The rapid growth of Artificial Intelligence (AI) is necessitating overall redesigns in data center infrastructure.  AI's complex workloads require the integration of more graphic processing units (GPUs), tensor processing units (TPUs), and accelerators, which in turn demand higher power and generate more heat, and that increase in density is bound to ripple throughout how a facility can support.  According to several research studies from economists studying the industry, this could lead to an annual expenditure of $76B on new AI data center infrastructure by 2028, and possibly as high as $200B by 2035.   

From an earlier reporting call Nvidia alone sold 900 tons of H100 processors in Q2 2023, each drawing 700 watts of power and requiring liquid cooling.  Just taking the processer power and aggregating it to the server, rack, row, room, and hall levels means that the data center itself will need to step up capacity quickly.   

Data centers may not need to be as robust to support such loads, and the industry has gained practice in designing and operating slimmed down data centers that more closely match the power demands.  Now as those demands ramp upward, existing data centers are removing any buffer capacity that may have remained, whether to support the next generation of cloud offerings or full AI offerings.   

Let’s also consider the need for the systems and facility to go from a load that is near zero to full in mere seconds; unlike a light switch, a data center needs to be designed to allow this or else cascading failures or slow response times may ensue – just ask Meta and Apple about those issues (and whether they were truly resolved properly).  The new data center infrastructure may be aiming to keep everything up as much as possible, but the AI teams realize that they should plan for outages of servers, racks, and clusters for prolonged periods of hours to days as data centers they have moved into quickly incorporate planned outages to add capacity, perform maintenance, or react to a failure.   
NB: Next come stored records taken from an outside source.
Lemma do_all_behind e os : forall U c, CInv c -> behind U e (entries c) -> key e ∉ U -> Forall (spares (key e) (expires_at e)) os ->
  (size (U ∪ (used_by os ∖ {[key e]})) < capacity (opts_ c))%nat -> exists V, behind V e (entries (do_all os c)) /\ key e ∉ V.
Proof.
  induction os as [|o os IH]; intros U c I B N Sp Sz; [by exists U|]. apply Forall_cons in Sp as [S1 Sp].
  destruct (do_CInv o c I) as [I1 E1]. assert (Sub : used_by (o :: os) = used o ∪ used_by os) by done. rewrite Sub in Sz.
  destruct (do_behind o e U c I B N S1) as [B1 N1]; [eapply Nat.le_lt_trans; [|exact Sz]; apply subseteq_size; set_solver|].
  apply (IH _ (do o c) I1 B1 N1 Sp). rewrite E1. eapply Nat.le_lt_trans; [|exact Sz]. apply subseteq_size. set_solver.
Qed.

(** The least recently used routes go first, and only they: whatever the cache has been
    through, a route that is put stays available for its whole life, as long as fewer other
    keys than the capacity are put or asked for, however often, and nobody replaces,
    invalidates or clears it. *)
Theorem recent_routes_kept o before now k n os now' :
  Forall (spares k (now + ttl o)) os -> (size (used_by os ∖ {[k]}) < capacity o)%nat -> now' <= now + ttl o ->
  (Get now' k (do_all os (Put now k n (do_all before (new_cache o))))).1 = Some n.
Proof.
  intros Sp Sz Le. destruct (do_all_CInv before _ (new_cache_CInv o)) as [I E]. change (opts_ (new_cache o)) with o in E.
  set (c := do_all before (new_cache o)) in *. destruct (cache_Put_spec now k n c I) as (En & I1 & E1). rewrite E in *.
  set (e := mkEntry k n (now + ttl o)) in *. assert (B : behind ∅ e (entries (Put now k n c))).
  { rewrite En. destruct (capacity o); [lia|]. exists [], (take n0 (others k (entries c))). split; [done|]. intros x Q. by apply not_elem_of_nil in Q. }
  destruct (do_all_behind e os ∅ _ I1 B ltac:(set_solver) Sp) as (V & B' & N').
  { rewrite E1. by rewrite (left_id_L ∅ (∪)). }
  destruct (do_all_CInv os _ I1) as [I2 _]. pose proof (proj1 (cache_Get_spec now' k _ I2)) as G. cbn zeta in G.
  rewrite (entry_of_behind V e _ B' N' : entry_of k _ = Some e) in G. cbn [expires_at e] in G. rewrite (proj2 (Z.ltb_ge _ _) Le) in G. by destruct G as [-> _].
Qed.

Definition ex_key (b : byte) : Key := mkKey (replicate 16 b) (replicate 16 b).

Lemma recent_routes_kept_witness :
  (Get 30 (ex_key x01) (do_all [OPut 1 (ex_key x02) (str "b"); OGet 2 (ex_key x02); OGet 3 (ex_key x01); OPut 4 (ex_key x02) (str "c")]
     (Put 0 (ex_key x01) (str "a") (do_all [OPut 0 (ex_key x03) (str "d"); OPut 0 (ex_key x04) (str "d")] (new_cache (mkCacheOptions 2 30)))))).1 =
  Some (str "a").
Proof.
  apply recent_routes_kept.
  - repeat constructor; cbn; (discriminate || lia).
  - apply Nat.ltb_lt. vm_compute. reflexivity.
  - cbn. lia.
Defined.

(** ** The sketches *)

Record TenantSketch := mkSketch { s_tenant_id : bytes; s_params : Bloom.BloomParams; s_bits : bytes }.

Record BloomView := mkView {
  tenants_ : list bytes; sketches_ : gmap bytes Bloom.AggregatedBloom; b_refreshes_ok_ : Z; b_refreshes_failed_ : Z; queries_ : Z; answered_false_ : Z }.

Definition new_view : BloomView := mkView [] ∅ 0 0 0 0.

Definition RegisterTenant (t : bytes) (v : BloomView) : BloomView :=
  if bool_decide (t ∈ tenants_ v) then v
  else mkView (tenants_ v ++ [t]) (sketches_ v) (b_refreshes_ok_ v) (b_refreshes_failed_ v) (queries_ v) (answered_false_ v).

Fixpoint erase_first (t : bytes) (l : list bytes) : list bytes :=
  match l with [] => [] | x :: r => if bool_decide (x = t) then r else x :: erase_first t r end.

Definition UnregisterTenant (t : bytes) (v : BloomView) : BloomView :=
  mkView (erase_first t (tenants_ v)) (delete t (sketches_ v)) (b_refreshes_ok_ v) (b_refreshes_failed_ v) (queries_ v) (answered_false_ v).

(** [emplace] keeps the first sketch of a tenant. *)
Definition install (m : gmap bytes Bloom.AggregatedBloom) (ts : TenantSketch) : gmap bytes Bloom.AggregatedBloom :=
  match m !! s_tenant_id ts with
  | Some _ => m
  | None => <[s_tenant_id ts := Bloom.Set_ (s_params ts) (s_bits ts) (Bloom.mkAgg (s_params ts) [])]> m
  end.
(* ===== verification/ControlPlane.v ===== *)
(** * The control plane

    control-plane/internal: the registry of nodes over etcd (registry.go), the publisher of
    cluster views with its debounce timer (view.go), the overlay of drained nodes
    (drain.go), the aggregator of sketches (sketch.go) and the handlers of the service
    (server.go). A loop over channels is a step per message; what etcd answers and delivers
    are arguments of the steps, and the encoding of JSON is a parameter.

    The theorems: the view that is published holds exactly the registered nodes, sorted,
    with the drained ones marked, and its epochs increase ([views_follow_membership]);
    every key of any node's sketch is in the sketch of the cluster
    ([cluster_sketch_complete]); an agent that installs a published view sends no request
    to a node that was drained ([drained_nodes_get_no_requests]). The examples show what is
    lost at the start of a watch. *)

From S2P Require Import Prelude Floats Mtls Bloom Hrw Locator Etcd Registrar Directory AgentRouter.
From Stdlib Require Import ZArith Lia.
From stdpp Require Import sorting.

Open Scope Z_scope.

Module ControlPlane.

#[local] Notation str := Mtls.str.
Many manufacturers, designers, and data center operators have seen the calls for AI server racks designed to handle up to 100kW/rack, compared to the 20kW average in even ‘modern’ data centers over the last 5 years.  This has led to the transformation of data center layouts from tightly organized and managed rows to dense, heat-intensive clusters.  Specialized racks do exist to aid with this density, however mass production is just now ramping up as opposed to being custom orders.  Instead of stacking a rack with servers some are opting to fill racks only partially, spreading out to air cool with lowered densities as before.  The opposite is true as well, and that has been triggering the discussion about whether the density is now ready to move to immersion cooling systems.   

Of course, there is a growing focus on sustainability as this density escalates.  Major data center owners are increasingly relying on renewable energy sources and are calculating the carbon footprint over the lifecycle of data centers, including all the details for ESG scope 3 reporting.   

Companies are pivoting to experiment more in this space with large tech organizations diving deep with PhDs and subject matter experts of their own to compliment startups as they pair up power and cooling to help with the ramping AI boom.  Solar and wind have seen an increase in projects attributed to data centers, but they are not alone as some have committed to sourcing megawatts of power from startups using fusion energy, clean hydrogen, and new generation hydroelectric as sources.